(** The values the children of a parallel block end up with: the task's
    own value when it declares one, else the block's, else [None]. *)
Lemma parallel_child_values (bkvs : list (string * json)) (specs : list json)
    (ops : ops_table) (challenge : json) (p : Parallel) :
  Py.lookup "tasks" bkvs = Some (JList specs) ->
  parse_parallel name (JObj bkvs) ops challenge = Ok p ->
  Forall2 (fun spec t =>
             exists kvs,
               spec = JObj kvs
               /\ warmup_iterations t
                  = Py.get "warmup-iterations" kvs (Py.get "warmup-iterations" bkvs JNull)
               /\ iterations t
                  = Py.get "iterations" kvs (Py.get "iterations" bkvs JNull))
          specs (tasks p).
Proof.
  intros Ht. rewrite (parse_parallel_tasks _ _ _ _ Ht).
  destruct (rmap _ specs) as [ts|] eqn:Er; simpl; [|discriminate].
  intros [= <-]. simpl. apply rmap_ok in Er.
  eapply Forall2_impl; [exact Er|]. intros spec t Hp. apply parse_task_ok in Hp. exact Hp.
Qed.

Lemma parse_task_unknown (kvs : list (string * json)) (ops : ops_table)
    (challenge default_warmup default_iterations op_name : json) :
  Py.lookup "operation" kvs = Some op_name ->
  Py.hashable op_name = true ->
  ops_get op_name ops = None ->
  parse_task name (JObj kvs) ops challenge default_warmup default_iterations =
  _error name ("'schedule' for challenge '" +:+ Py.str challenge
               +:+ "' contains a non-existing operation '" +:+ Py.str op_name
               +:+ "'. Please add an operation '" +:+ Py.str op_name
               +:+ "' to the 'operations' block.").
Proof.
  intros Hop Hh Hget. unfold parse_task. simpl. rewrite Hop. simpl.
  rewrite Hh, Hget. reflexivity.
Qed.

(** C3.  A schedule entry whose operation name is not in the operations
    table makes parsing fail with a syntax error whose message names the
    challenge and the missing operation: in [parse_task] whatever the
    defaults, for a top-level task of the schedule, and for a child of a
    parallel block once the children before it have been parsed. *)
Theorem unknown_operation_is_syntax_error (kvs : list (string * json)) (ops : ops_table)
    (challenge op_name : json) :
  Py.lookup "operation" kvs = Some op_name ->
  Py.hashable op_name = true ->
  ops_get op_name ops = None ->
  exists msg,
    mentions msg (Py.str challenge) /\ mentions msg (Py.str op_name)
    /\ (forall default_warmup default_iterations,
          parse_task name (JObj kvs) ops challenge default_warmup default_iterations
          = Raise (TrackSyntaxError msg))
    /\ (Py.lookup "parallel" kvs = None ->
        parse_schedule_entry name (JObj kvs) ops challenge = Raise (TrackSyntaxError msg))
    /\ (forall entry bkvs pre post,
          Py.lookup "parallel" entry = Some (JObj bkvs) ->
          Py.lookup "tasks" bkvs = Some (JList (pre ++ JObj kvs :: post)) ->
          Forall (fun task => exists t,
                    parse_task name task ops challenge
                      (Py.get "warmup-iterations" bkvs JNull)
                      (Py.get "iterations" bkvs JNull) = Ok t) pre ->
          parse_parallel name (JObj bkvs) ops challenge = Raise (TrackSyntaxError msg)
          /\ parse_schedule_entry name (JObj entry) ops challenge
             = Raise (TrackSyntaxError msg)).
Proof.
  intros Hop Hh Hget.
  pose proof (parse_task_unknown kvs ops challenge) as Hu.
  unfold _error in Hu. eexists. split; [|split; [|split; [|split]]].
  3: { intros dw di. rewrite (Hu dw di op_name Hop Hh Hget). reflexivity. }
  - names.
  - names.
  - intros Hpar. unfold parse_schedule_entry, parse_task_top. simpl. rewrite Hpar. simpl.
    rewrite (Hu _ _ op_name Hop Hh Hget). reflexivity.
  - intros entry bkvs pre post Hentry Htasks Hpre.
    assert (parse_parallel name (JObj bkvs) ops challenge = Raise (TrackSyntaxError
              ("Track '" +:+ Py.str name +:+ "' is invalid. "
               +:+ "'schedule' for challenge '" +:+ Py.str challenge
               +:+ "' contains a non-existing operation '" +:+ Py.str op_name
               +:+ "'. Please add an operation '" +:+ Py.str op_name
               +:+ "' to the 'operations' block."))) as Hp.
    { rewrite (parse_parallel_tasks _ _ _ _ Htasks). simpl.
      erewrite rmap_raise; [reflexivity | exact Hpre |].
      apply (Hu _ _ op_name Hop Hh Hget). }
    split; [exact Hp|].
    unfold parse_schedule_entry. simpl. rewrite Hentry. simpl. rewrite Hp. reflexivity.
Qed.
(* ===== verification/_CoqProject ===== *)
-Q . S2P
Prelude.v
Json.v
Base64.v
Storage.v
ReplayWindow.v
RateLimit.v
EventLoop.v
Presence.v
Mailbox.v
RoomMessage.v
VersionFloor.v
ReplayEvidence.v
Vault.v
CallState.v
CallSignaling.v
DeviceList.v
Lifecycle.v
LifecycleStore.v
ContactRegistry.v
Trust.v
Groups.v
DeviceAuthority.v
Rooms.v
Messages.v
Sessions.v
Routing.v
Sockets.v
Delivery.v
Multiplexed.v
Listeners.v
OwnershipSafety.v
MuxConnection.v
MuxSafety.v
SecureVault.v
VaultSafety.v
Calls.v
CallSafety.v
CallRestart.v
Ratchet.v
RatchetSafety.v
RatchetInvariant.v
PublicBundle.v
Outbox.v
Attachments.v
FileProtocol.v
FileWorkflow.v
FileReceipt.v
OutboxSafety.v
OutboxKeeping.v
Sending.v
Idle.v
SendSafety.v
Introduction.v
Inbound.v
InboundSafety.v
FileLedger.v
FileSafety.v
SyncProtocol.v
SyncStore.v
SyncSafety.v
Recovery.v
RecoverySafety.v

------------------------

The material above must be written out again in full, exactly.

Solution for this task —
(** The values the children of a parallel block end up with: the task's
    own value when it declares one, else the block's, else [None]. *)
Lemma parallel_child_values (bkvs : list (string * json)) (specs : list json)
    (ops : ops_table) (challenge : json) (p : Parallel) :
  Py.lookup "tasks" bkvs = Some (JList specs) ->
  parse_parallel name (JObj bkvs) ops challenge = Ok p ->
  Forall2 (fun spec t =>
             exists kvs,
               spec = JObj kvs
               /\ warmup_iterations t
                  = Py.get "warmup-iterations" kvs (Py.get "warmup-iterations" bkvs JNull)
               /\ iterations t
                  = Py.get "iterations" kvs (Py.get "iterations" bkvs JNull))
          specs (tasks p).
Proof.
  intros Ht. rewrite (parse_parallel_tasks _ _ _ _ Ht).
  destruct (rmap _ specs) as [ts|] eqn:Er; simpl; [|discriminate].
  intros [= <-]. simpl. apply rmap_ok in Er.
  eapply Forall2_impl; [exact Er|]. intros spec t Hp. apply parse_task_ok in Hp. exact Hp.
Qed.

Lemma parse_task_unknown (kvs : list (string * json)) (ops : ops_table)
    (challenge default_warmup default_iterations op_name : json) :
  Py.lookup "operation" kvs = Some op_name ->
  Py.hashable op_name = true ->
  ops_get op_name ops = None ->
  parse_task name (JObj kvs) ops challenge default_warmup default_iterations =
  _error name ("'schedule' for challenge '" +:+ Py.str challenge
               +:+ "' contains a non-existing operation '" +:+ Py.str op_name
               +:+ "'. Please add an operation '" +:+ Py.str op_name
               +:+ "' to the 'operations' block.").
Proof.
  intros Hop Hh Hget. unfold parse_task. simpl. rewrite Hop. simpl.
  rewrite Hh, Hget. reflexivity.
Qed.

(** C3.  A schedule entry whose operation name is not in the operations
    table makes parsing fail with a syntax error whose message names the
    challenge and the missing operation: in [parse_task] whatever the
    defaults, for a top-level task of the schedule, and for a child of a
    parallel block once the children before it have been parsed. *)
Theorem unknown_operation_is_syntax_error (kvs : list (string * json)) (ops : ops_table)
    (challenge op_name : json) :
  Py.lookup "operation" kvs = Some op_name ->
  Py.hashable op_name = true ->
  ops_get op_name ops = None ->
  exists msg,
    mentions msg (Py.str challenge) /\ mentions msg (Py.str op_name)
    /\ (forall default_warmup default_iterations,
          parse_task name (JObj kvs) ops challenge default_warmup default_iterations
          = Raise (TrackSyntaxError msg))
    /\ (Py.lookup "parallel" kvs = None ->
        parse_schedule_entry name (JObj kvs) ops challenge = Raise (TrackSyntaxError msg))
    /\ (forall entry bkvs pre post,
          Py.lookup "parallel" entry = Some (JObj bkvs) ->
          Py.lookup "tasks" bkvs = Some (JList (pre ++ JObj kvs :: post)) ->
          Forall (fun task => exists t,
                    parse_task name task ops challenge
                      (Py.get "warmup-iterations" bkvs JNull)
                      (Py.get "iterations" bkvs JNull) = Ok t) pre ->
          parse_parallel name (JObj bkvs) ops challenge = Raise (TrackSyntaxError msg)
          /\ parse_schedule_entry name (JObj entry) ops challenge
             = Raise (TrackSyntaxError msg)).
Proof.
  intros Hop Hh Hget.
  pose proof (parse_task_unknown kvs ops challenge) as Hu.
  unfold _error in Hu. eexists. split; [|split; [|split; [|split]]].
  3: { intros dw di. rewrite (Hu dw di op_name Hop Hh Hget). reflexivity. }
  - names.
  - names.
  - intros Hpar. unfold parse_schedule_entry, parse_task_top. simpl. rewrite Hpar. simpl.
    rewrite (Hu _ _ op_name Hop Hh Hget). reflexivity.
  - intros entry bkvs pre post Hentry Htasks Hpre.
    assert (parse_parallel name (JObj bkvs) ops challenge = Raise (TrackSyntaxError
              ("Track '" +:+ Py.str name +:+ "' is invalid. "
               +:+ "'schedule' for challenge '" +:+ Py.str challenge
               +:+ "' contains a non-existing operation '" +:+ Py.str op_name
               +:+ "'. Please add an operation '" +:+ Py.str op_name
               +:+ "' to the 'operations' block."))) as Hp.
    { rewrite (parse_parallel_tasks _ _ _ _ Htasks). simpl.
      erewrite rmap_raise; [reflexivity | exact Hpre |].
      apply (Hu _ _ op_name Hop Hh Hget). }
    split; [exact Hp|].
    unfold parse_schedule_entry. simpl. rewrite Hentry. simpl. rewrite Hp. reflexivity.
Qed.
(* ===== verification/_CoqProject ===== *)
-Q . S2P
Prelude.v
Json.v
Base64.v
Storage.v
ReplayWindow.v
RateLimit.v
EventLoop.v
Presence.v
Mailbox.v
RoomMessage.v
VersionFloor.v
ReplayEvidence.v
Vault.v
CallState.v
CallSignaling.v
DeviceList.v
Lifecycle.v
LifecycleStore.v
ContactRegistry.v
Trust.v
Groups.v
DeviceAuthority.v
Rooms.v
Messages.v
Sessions.v
Routing.v
Sockets.v
Delivery.v
Multiplexed.v
Listeners.v
OwnershipSafety.v
MuxConnection.v
MuxSafety.v
SecureVault.v
VaultSafety.v
Calls.v
CallSafety.v
CallRestart.v
Ratchet.v
RatchetSafety.v
RatchetInvariant.v
PublicBundle.v
Outbox.v
Attachments.v
FileProtocol.v
FileWorkflow.v
FileReceipt.v
OutboxSafety.v
OutboxKeeping.v
Sending.v
Idle.v
SendSafety.v
Introduction.v
Inbound.v
InboundSafety.v
FileLedger.v
FileSafety.v
SyncProtocol.v
SyncStore.v
SyncSafety.v
Recovery.v
RecoverySafety.v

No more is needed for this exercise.